• _WORK TO BE COMPLETED_
Your task is to copy the lines of the data below from the line holding "intros E. assert" through the line holding "inside in Hn.", inclusive, exactly and with nothing added.

• _LISTED RECORDS_

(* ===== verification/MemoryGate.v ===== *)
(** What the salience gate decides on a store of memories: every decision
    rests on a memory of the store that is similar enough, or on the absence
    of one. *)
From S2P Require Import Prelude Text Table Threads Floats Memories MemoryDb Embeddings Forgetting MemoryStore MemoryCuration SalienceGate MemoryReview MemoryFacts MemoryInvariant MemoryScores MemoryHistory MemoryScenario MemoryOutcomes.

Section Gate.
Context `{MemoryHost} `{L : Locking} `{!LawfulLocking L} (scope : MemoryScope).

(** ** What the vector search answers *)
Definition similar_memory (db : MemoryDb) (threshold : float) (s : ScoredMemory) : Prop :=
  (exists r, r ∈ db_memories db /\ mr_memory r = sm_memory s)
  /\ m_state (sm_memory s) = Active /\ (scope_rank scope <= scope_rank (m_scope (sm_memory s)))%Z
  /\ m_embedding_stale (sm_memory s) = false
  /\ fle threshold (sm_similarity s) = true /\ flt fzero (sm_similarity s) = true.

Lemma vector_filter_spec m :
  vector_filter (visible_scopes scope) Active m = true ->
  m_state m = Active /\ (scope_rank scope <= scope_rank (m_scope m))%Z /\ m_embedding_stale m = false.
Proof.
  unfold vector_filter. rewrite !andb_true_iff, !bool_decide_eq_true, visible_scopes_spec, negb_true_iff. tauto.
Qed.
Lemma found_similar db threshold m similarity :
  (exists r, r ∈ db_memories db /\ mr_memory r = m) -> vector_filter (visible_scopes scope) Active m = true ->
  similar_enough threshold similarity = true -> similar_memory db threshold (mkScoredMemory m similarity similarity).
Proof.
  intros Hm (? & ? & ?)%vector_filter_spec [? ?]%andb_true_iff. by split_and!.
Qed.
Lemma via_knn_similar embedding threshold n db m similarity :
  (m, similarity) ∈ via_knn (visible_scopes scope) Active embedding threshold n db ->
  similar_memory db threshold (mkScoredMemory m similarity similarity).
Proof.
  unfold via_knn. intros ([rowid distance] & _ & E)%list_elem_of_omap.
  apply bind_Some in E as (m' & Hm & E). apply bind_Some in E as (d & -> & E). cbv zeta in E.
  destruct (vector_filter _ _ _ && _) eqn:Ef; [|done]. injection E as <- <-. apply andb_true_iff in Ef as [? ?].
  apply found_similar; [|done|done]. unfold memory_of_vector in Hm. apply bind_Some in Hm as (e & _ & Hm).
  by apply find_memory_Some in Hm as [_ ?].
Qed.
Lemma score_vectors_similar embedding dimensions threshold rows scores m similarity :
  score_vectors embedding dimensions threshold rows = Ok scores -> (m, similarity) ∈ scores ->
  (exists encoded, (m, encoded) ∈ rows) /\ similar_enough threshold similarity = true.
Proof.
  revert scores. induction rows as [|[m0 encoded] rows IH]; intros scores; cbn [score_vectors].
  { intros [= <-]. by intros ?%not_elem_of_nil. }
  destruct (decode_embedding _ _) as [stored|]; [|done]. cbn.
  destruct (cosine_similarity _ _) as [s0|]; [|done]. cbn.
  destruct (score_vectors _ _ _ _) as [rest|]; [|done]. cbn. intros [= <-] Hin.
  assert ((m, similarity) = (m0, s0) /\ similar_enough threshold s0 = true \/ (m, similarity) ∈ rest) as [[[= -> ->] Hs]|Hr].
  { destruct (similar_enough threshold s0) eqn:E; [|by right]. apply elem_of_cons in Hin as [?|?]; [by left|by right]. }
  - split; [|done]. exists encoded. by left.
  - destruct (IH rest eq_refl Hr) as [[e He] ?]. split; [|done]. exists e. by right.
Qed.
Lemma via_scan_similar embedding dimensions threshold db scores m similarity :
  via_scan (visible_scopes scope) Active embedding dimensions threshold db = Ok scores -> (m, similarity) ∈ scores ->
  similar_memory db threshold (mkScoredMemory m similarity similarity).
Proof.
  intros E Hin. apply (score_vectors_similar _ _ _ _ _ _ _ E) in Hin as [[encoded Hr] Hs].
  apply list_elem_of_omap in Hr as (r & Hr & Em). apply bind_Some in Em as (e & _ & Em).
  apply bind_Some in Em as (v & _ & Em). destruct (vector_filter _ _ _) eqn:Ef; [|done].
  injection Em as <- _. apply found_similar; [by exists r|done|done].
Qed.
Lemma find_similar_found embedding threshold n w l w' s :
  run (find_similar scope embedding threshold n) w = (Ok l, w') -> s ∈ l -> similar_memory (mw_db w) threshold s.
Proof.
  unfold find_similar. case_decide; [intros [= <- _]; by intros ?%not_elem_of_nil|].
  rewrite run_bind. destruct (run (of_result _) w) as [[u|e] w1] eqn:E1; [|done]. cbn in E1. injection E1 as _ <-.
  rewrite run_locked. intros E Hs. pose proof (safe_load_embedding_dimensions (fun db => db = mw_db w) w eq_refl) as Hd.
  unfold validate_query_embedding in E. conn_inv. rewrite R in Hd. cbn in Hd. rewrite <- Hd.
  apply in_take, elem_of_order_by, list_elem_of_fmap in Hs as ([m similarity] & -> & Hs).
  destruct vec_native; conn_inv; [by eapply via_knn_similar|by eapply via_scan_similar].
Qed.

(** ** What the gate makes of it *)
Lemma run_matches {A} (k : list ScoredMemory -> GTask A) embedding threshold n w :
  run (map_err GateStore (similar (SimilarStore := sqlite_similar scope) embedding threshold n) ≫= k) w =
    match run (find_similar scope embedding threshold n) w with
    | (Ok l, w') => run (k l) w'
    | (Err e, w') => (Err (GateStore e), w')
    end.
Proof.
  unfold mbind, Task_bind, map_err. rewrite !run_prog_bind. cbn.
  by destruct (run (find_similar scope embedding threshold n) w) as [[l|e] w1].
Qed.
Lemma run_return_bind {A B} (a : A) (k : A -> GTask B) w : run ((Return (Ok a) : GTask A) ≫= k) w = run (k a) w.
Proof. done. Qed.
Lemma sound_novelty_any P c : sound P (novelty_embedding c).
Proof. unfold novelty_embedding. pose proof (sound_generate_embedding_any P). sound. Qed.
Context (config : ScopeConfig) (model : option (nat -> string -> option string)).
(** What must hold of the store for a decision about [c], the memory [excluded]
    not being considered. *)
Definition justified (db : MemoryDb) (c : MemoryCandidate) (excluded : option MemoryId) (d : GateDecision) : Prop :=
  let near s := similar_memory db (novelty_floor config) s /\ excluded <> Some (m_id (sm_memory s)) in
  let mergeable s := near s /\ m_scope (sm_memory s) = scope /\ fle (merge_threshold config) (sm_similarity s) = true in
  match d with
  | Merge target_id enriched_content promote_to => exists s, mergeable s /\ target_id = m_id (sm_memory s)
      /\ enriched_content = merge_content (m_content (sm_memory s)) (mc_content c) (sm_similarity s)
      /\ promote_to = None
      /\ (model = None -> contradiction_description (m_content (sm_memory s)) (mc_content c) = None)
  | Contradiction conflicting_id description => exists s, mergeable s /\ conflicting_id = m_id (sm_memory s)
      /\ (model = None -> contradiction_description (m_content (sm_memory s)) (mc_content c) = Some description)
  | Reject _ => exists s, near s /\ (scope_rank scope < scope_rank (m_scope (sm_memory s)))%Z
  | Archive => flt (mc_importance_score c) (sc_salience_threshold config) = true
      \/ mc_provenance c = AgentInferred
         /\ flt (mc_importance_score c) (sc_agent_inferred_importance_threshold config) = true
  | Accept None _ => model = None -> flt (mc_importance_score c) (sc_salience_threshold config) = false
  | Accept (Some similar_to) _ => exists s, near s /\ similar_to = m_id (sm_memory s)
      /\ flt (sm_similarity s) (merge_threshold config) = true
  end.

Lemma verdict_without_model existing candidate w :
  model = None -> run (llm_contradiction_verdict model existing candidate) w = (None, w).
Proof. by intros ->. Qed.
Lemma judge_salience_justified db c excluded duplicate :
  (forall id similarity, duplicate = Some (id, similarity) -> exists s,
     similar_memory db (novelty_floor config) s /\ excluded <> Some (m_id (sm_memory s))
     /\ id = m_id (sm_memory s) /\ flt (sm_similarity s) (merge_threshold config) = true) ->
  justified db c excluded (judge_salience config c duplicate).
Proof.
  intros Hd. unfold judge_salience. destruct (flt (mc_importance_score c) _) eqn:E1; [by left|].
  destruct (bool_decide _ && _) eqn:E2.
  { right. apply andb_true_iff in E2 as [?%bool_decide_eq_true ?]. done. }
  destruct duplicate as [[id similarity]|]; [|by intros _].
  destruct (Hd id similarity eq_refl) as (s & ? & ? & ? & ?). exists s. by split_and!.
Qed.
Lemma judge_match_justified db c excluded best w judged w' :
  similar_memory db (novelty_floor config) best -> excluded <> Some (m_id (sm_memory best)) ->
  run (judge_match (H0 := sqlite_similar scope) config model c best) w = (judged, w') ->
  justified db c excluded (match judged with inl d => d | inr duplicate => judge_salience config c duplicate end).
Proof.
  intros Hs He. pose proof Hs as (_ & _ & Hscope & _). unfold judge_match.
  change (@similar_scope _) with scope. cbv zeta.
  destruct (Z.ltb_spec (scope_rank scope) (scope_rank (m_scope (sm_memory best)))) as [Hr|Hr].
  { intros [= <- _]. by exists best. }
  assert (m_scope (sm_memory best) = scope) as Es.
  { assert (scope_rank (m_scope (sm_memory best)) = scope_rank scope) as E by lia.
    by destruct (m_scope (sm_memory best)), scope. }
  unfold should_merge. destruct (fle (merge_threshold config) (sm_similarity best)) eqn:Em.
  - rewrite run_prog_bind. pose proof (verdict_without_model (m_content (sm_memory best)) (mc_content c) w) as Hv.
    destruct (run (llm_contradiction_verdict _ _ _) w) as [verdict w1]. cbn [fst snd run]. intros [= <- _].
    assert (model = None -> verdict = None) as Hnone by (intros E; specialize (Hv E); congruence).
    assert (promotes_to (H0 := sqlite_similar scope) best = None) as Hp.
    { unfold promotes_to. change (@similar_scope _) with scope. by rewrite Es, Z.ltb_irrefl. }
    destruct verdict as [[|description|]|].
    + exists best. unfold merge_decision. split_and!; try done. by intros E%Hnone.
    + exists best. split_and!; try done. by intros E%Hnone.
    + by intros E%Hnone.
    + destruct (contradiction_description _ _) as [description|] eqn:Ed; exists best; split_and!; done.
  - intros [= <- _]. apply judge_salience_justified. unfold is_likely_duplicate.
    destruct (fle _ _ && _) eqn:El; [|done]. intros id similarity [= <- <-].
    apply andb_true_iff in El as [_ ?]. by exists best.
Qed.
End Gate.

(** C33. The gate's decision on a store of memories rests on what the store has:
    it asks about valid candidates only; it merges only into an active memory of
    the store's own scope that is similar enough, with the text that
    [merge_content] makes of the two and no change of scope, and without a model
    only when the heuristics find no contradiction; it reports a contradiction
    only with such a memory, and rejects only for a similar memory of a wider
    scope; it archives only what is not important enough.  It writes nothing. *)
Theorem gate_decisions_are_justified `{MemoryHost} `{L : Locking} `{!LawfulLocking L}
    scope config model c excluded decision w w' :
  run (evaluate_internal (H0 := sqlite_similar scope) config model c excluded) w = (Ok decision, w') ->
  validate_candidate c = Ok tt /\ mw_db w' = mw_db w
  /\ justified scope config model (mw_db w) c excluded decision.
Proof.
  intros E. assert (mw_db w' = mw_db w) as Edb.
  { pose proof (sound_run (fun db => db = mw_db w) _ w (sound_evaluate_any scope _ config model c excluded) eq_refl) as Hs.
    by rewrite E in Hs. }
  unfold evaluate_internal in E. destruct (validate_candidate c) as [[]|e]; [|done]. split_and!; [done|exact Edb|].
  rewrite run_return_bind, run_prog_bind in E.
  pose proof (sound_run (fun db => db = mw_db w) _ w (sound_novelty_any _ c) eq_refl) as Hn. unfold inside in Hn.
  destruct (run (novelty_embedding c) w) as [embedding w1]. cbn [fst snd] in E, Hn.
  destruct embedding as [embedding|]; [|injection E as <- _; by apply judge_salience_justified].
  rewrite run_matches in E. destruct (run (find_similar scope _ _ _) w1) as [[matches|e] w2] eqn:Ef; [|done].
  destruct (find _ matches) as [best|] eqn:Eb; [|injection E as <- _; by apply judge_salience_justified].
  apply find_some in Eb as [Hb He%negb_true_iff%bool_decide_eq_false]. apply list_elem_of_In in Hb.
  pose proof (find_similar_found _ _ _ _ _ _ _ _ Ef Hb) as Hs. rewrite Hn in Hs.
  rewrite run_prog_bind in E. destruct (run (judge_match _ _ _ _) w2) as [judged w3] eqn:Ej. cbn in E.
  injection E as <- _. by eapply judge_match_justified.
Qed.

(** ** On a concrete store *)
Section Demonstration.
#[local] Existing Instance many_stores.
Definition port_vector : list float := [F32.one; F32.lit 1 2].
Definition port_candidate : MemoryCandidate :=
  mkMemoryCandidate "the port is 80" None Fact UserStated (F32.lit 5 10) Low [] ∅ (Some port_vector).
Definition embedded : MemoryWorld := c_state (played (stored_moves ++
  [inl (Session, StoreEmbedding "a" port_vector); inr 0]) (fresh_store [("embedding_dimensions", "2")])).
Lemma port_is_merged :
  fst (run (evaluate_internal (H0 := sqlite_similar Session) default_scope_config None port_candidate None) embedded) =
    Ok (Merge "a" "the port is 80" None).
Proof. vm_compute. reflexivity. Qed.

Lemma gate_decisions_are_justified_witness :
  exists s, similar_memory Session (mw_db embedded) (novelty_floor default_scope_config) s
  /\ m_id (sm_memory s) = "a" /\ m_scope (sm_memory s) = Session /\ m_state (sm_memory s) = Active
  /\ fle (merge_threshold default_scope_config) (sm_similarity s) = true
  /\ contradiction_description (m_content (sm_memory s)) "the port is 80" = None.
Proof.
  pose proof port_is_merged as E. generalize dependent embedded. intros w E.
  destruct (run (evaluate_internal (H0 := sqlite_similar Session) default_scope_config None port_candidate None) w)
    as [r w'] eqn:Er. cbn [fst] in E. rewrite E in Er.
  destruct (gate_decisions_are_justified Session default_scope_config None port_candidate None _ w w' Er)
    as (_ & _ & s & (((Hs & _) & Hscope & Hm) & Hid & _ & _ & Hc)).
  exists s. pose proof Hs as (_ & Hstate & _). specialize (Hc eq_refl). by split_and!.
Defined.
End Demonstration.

• _RESPONSE FOR THIS EXERCISE_
  intros E. assert (mw_db w' = mw_db w) as Edb.
  { pose proof (sound_run (fun db => db = mw_db w) _ w (sound_evaluate_any scope _ config model c excluded) eq_refl) as Hs.
    by rewrite E in Hs. }
  unfold evaluate_internal in E. destruct (validate_candidate c) as [[]|e]; [|done]. split_and!; [done|exact Edb|].
  rewrite run_return_bind, run_prog_bind in E.
  pose proof (sound_run (fun db => db = mw_db w) _ w (sound_novelty_any _ c) eq_refl) as Hn. unfold inside in Hn.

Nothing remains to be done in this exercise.